Published in PC Hardware

Apple was hacked off with Intel

by on26 June 2020


Skylake forced its hand

Fruity cargo cult Apple was so miffed at Intel that it was effectively forced to come up with another solution.

Intel engineer Francois Piednoel told PC Gamer that while there were lock in advantages for Apple, moving to ARM  was simply getting fed up with Chipzilla.

Even before rumors of Apple ditching Intel for ARM-based chips emerged, there were a number of instances where Apple was forced to push back Mac releases due to delays with chip development at Intel. Some models, with the iMac being a prime example, would sometimes linger without a significant update for years.

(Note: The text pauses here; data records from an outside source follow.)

(* ===== verification/WorkPool.v ===== *)
(** * workpool: a fixed set of workers over a channel (workpool/workpool.go)

    Callers of [Do], the one caller of [Run] that wins the compare-and-swap,
    and the workers are goroutines that interleave: every atomic operation,
    channel operation and [WaitGroup] operation is one step.  A panic that
    nothing recovers ends the program. *)
From Stdlib Require Import String.
From S2P Require Export Prelude.
Local Open Scope Z_scope.

(** ** Data *)

(** A task is known by a number; what it does besides returning or panicking
    is outside the pool. *)
Definition task := nat.

(** [chan Task]: the buffered values, oldest first. *)
Record channel := { buf : list task; capacity : Z; chan_closed : bool }.

(** Where a call of [Do] is: before [AddInt32], before [wg.Add], before the
    send, returned. *)
Inductive producer :=
  | PIncr (t : task)
  | PAdd (t : task)
  | PSend (t : task)
  | PRet.

(** Where the call of [Run] that closed the pool is: about to [wg.Wait],
    parked in it, woken in it, about to close the queue, returned. *)
Inductive runner := RWait | RParked | RWoken | RClose | RRet.

(** Where a worker is: receiving, in the task, before [AddInt32], before
    [wg.Done], returned. *)
Inductive worker :=
  | WRecv
  | WExec (t : task)
  | WDecr (t : task)
  | WDone (t : task)
  | WExit.

#[export] Instance producer_eq_dec : EqDecision producer.
Proof. solve_decision. Defined.
#[export] Instance runner_eq_dec : EqDecision runner.
Proof. solve_decision. Defined.
#[export] Instance worker_eq_dec : EqDecision worker.
Proof. solve_decision. Defined.

Record WorkPool := {
  queue : channel;
  wg : Z;                      (* the counter of the [sync.WaitGroup] *)
  closed : bool;
  running : Z;                 (* int32 *)
  producers : list producer;
  run : option runner;
  workers : list worker;
  accepted : list task;        (* the tasks [Do] did not drop *)
  ran : list task;             (* the tasks that were run, latest first *)
  printed : list task;         (* the panics recovered *)
}.

(** ** Construction *)

(** [make(chan Task, n)]; [max_chan] is the longest buffer the allocator has
    room for. *)
Definition make_chan {E} (max_chan n : Z) : result E channel :=
  if decide (n < 0 ∨ max_chan < n) then Panic "makechan: size out of range"
  else Ok {| buf := []; capacity := n; chan_closed := false |}.

Definition startWorkers (n : Z) : list worker := replicate (Z.to_nat n) WRecv.

Definition New {E} (max_chan workers : Z) (optionalBufferSize : list Z) : result E WorkPool :=
  let workers := if workers <? 1 then 1 else workers in
  let bufferSize := (workers *! 100 +! 1)%go in
  let bufferSize := default bufferSize (head optionalBufferSize) in
  q ← make_chan max_chan bufferSize;
  Ok {| queue := q; wg := 0; closed := false; running := 0; producers := []; run := None;
        workers := startWorkers workers; accepted := []; ran := []; printed := [] |}.

(** ** Updates of single fields *)

Definition set_queue (q : channel) (s : WorkPool) : WorkPool :=
  {| queue := q; wg := wg s; closed := closed s; running := running s;
     producers := producers s; run := run s; workers := workers s;
     accepted := accepted s; ran := ran s; printed := printed s |}.
Definition set_wg (n : Z) (s : WorkPool) : WorkPool :=
  {| queue := queue s; wg := n; closed := closed s; running := running s;
     producers := producers s; run := run s; workers := workers s;
     accepted := accepted s; ran := ran s; printed := printed s |}.
Definition set_running (n : Z) (s : WorkPool) : WorkPool :=
  {| queue := queue s; wg := wg s; closed := closed s; running := n;
     producers := producers s; run := run s; workers := workers s;
     accepted := accepted s; ran := ran s; printed := printed s |}.
Definition set_producer (i : nat) (p : producer) (s : WorkPool) : WorkPool :=
  {| queue := queue s; wg := wg s; closed := closed s; running := running s;
     producers := <[i := p]> (producers s); run := run s; workers := workers s;
     accepted := accepted s; ran := ran s; printed := printed s |}.
Definition set_worker (j : nat) (w : worker) (s : WorkPool) : WorkPool :=
  {| queue := queue s; wg := wg s; closed := closed s; running := running s;
     producers := producers s; run := run s; workers := <[j := w]> (workers s);
     accepted := accepted s; ran := ran s; printed := printed s |}.
Definition set_run (r : option runner) (s : WorkPool) : WorkPool :=
  {| queue := queue s; wg := wg s; closed := closed s; running := running s;
     producers := producers s; run := r; workers := workers s;
     accepted := accepted s; ran := ran s; printed := printed s |}.

(** ** The channel and the [WaitGroup]

    [Err ()] is a goroutine that cannot go on. *)

Definition send (t : task) (s : WorkPool) : result () WorkPool :=
  let q := queue s in
  if chan_closed q then Panic "send on closed channel" else
  if decide (Z.of_nat (length (buf q)) < capacity q)
  then Ok (set_queue {| buf := buf q ++ [t]; capacity := capacity q; chan_closed := false |} s)
  else Err ().

Definition close (s : WorkPool) : result () WorkPool :=
  let q := queue s in
  if chan_closed q then Panic "close of closed channel"
  else Ok (set_queue {| buf := buf q; capacity := capacity q; chan_closed := true |} s).

(** [wg.Add(delta)]: when the counter drops to zero, who waits is woken. *)
Definition wg_Add (delta : Z) (s : WorkPool) : result () WorkPool :=
  let v := wrap32 (wg s + delta) in
  if v <? 0 then Panic "sync: negative WaitGroup counter" else
  let s := set_wg v s in
  if decide (v = 0 ∧ run s = Some RParked) then Ok (set_run (Some RWoken) s) else Ok s.

(** ** The methods, step by step *)

(** The first step of [Do]: the load of [closed]. *)
Definition Do_call (t : task) (s : WorkPool) : WorkPool :=
  if closed s then s
  else {| queue := queue s; wg := wg s; closed := closed s; running := running s;
          producers := producers s ++ [PIncr t]; run := run s; workers := workers s;
          accepted := accepted s ++ [t]; ran := ran s; printed := printed s |}.

Definition Do_step (i : nat) (s : WorkPool) : result () WorkPool :=
  match producers s !! i with
  | Some (PIncr t) => Ok (set_producer i (PAdd t) (set_running (wrap32 (running s + 1)) s))
  | Some (PAdd t) => set_producer i (PSend t) <$> wg_Add 1 s
  | Some (PSend t) => set_producer i PRet <$> send t s
  | Some PRet | None => Err ()
  end.

(** A send that a waiting receiver takes from the sender's hand: the only way
    through a channel without a buffer. *)
Definition Do_handoff (i j : nat) (s : WorkPool) : result () WorkPool :=
  match producers s !! i, workers s !! j with
  | Some (PSend t), Some WRecv =>
      if decide (chan_closed (queue s) = false ∧ buf (queue s) = [])
      then Ok (set_producer i PRet (set_worker j (WExec t) s)) else Err ()
  | _, _ => Err ()
  end.

(** The first step of [Run]: the compare-and-swap. *)
Definition Run_call (s : WorkPool) : WorkPool :=
  if closed s then s
  else {| queue := queue s; wg := wg s; closed := true; running := running s;
          producers := producers s; run := Some RWait; workers := workers s;
          accepted := accepted s; ran := ran s; printed := printed s |}.

Definition Run_step (s : WorkPool) : result () WorkPool :=
  match run s with
  | Some RWait => Ok (set_run (Some (if decide (wg s = 0) then RClose else RParked)) s)
  | Some RWoken =>
      if decide (wg s = 0) then Ok (set_run (Some RClose) s)
      else Panic "sync: WaitGroup is reused before previous Wait has returned"
  | Some RClose => set_run (Some RRet) <$> close s
  | Some RParked | Some RRet | None => Err ()
  end.

Definition IsRunning (s : WorkPool) : bool := 0 <? running s.

(** One step of a worker; [panics] tells how the task ends. *)
Definition worker_step (j : nat) (panics : bool) (s : WorkPool) : result () WorkPool :=
  match workers s !! j with
  | Some WRecv =>
      match buf (queue s) with
      | t :: ts =>
          Ok (set_worker j (WExec t) (set_queue {| buf := ts; capacity := capacity (queue s);
                chan_closed := chan_closed (queue s) |} s))
      | [] => if chan_closed (queue s) then Ok (set_worker j WExit s) else Err ()
      end
  | Some (WExec t) =>
      Ok {| queue := queue s; wg := wg s; closed := closed s; running := running s;
            producers := producers s; run := run s; workers := <[j := WDecr t]> (workers s);
            accepted := accepted s; ran := t :: ran s;
            printed := if panics then t :: printed s else printed s |}
  | Some (WDecr t) => Ok (set_worker j (WDone t) (set_running (wrap32 (running s - 1)) s))
  | Some (WDone t) => set_worker j WRecv <$> wg_Add (-1) s
  | Some WExit | None => Err ()
  end.

Inductive action :=
  | CallDo (t : task)
  | CallRun
  | StepDo (i : nat)
  | HandOff (i j : nat)
  | StepRun
  | StepWorker (j : nat) (panics : bool).

Definition step (a : action) (s : WorkPool) : result () WorkPool :=
  match a with
  | CallDo t => Ok (Do_call t s)
  | CallRun => Ok (Run_call s)
  | StepDo i => Do_step i s
  | HandOff i j => Do_handoff i j s
  | StepRun => Run_step s
  | StepWorker j panics => worker_step j panics s
  end.

Fixpoint steps (tr : list action) (s : WorkPool) : result () WorkPool :=
  match tr with
  | [] => Ok s
  | a :: tr => s ← step a s; steps tr s
  end.

(** The package's rule: no call of [Do] is under way when [Run] is called. *)
Definition all_returned (s : WorkPool) : Prop := Forall (λ p, p = PRet) (producers s).

Inductive reachable (max_chan n : Z) (opt : list Z) : WorkPool → Prop :=
  | reach_New s : New (E:=()) max_chan n opt = Ok s → reachable max_chan n opt s
  | reach_step a s s' :
      reachable max_chan n opt s → (a = CallRun → all_returned s) →
      step a s = Ok s' → reachable max_chan n opt s'.

(** ** Accounting *)

Definition p_sending (p : producer) : bool := match p with PSend _ => true | _ => false end.
Definition p_counted (p : producer) : bool :=
  match p with PAdd _ | PSend _ => true | _ => false end.
Definition p_has (t : task) (p : producer) : bool :=
  match p with PIncr u | PAdd u | PSend u => bool_decide (u = t) | PRet => false end.
Definition w_busy (w : worker) : bool :=
  match w with WExec _ | WDecr _ | WDone _ => true | _ => false end.
Definition w_counted (w : worker) : bool :=
  match w with WExec _ | WDecr _ => true | _ => false end.
Definition w_has (t : task) (w : worker) : bool :=
  match w with WExec u => bool_decide (u = t) | _ => false end.
Definition is_task (t u : task) : bool := bool_decide (u = t).

(** What each phase of [Run] knows. *)
Definition phase_ok (s : WorkPool) : Prop :=
  match run s with
  | None => closed s = false ∧ chan_closed (queue s) = false
  | Some r =>
      closed s = true ∧ all_returned s ∧
      match r with
      | RWait => chan_closed (queue s) = false
      | RParked => chan_closed (queue s) = false ∧ 0 < wg s
      | RWoken | RClose => chan_closed (queue s) = false ∧ wg s = 0
      | RRet => chan_closed (queue s) = true ∧ wg s = 0
      end
  end.

Record inv (n : Z) (s : WorkPool) : Prop := {
  inv_workers : Z.of_nat (length (workers s)) = Z.max 1 n;
  inv_capacity : 0 ≤ capacity (queue s);
  inv_wg : wg s = cnt p_sending (producers s) + Z.of_nat (length (buf (queue s)))
                  + cnt w_busy (workers s);
  inv_wg_max : wg s < 2 ^ 31;
  inv_running : running s = wrap32 (cnt p_counted (producers s)
                  + Z.of_nat (length (buf (queue s))) + cnt w_counted (workers s));
  inv_tasks : ∀ t, cnt (is_task t) (accepted s)
                   = cnt (p_has t) (producers s) + cnt (is_task t) (buf (queue s))
                     + cnt (w_has t) (workers s) + cnt (is_task t) (ran s);
  inv_phase : phase_ok s;
  inv_exit : chan_closed (queue s) = false → Forall (λ w, w ≠ WExit) (workers s);
}.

Then Apple had problems with Chipzilla’s SkyLake processors which arrived late and were prone to bugs that Jobs’ Mob discovered during the development process.

Piednoel said: “The quality assurance of Skylake was more than a problem. It was abnormally bad. We were getting way too much citing for little things inside Skylake. Basically our buddies at Apple became the number one filer of problems in the architecture. And that went really, really bad.

“When your customer starts finding almost as much bugs as you found yourself”, Piednoel added, “you’re not leading into the right place.”

All that happened in 2015 and that proved to be an “inflection point” for Apple.

Again, the first Macs with Apple’s own silicon will arrive later this year. It is likely that the MacBook Pro and a new iMac (with a new design) will be the first Macs to ship with ARM-based chips.

As for existing Intel-based Macs, Tim Cook made a point of noting that macOS will continue to support Intel machines for years to come.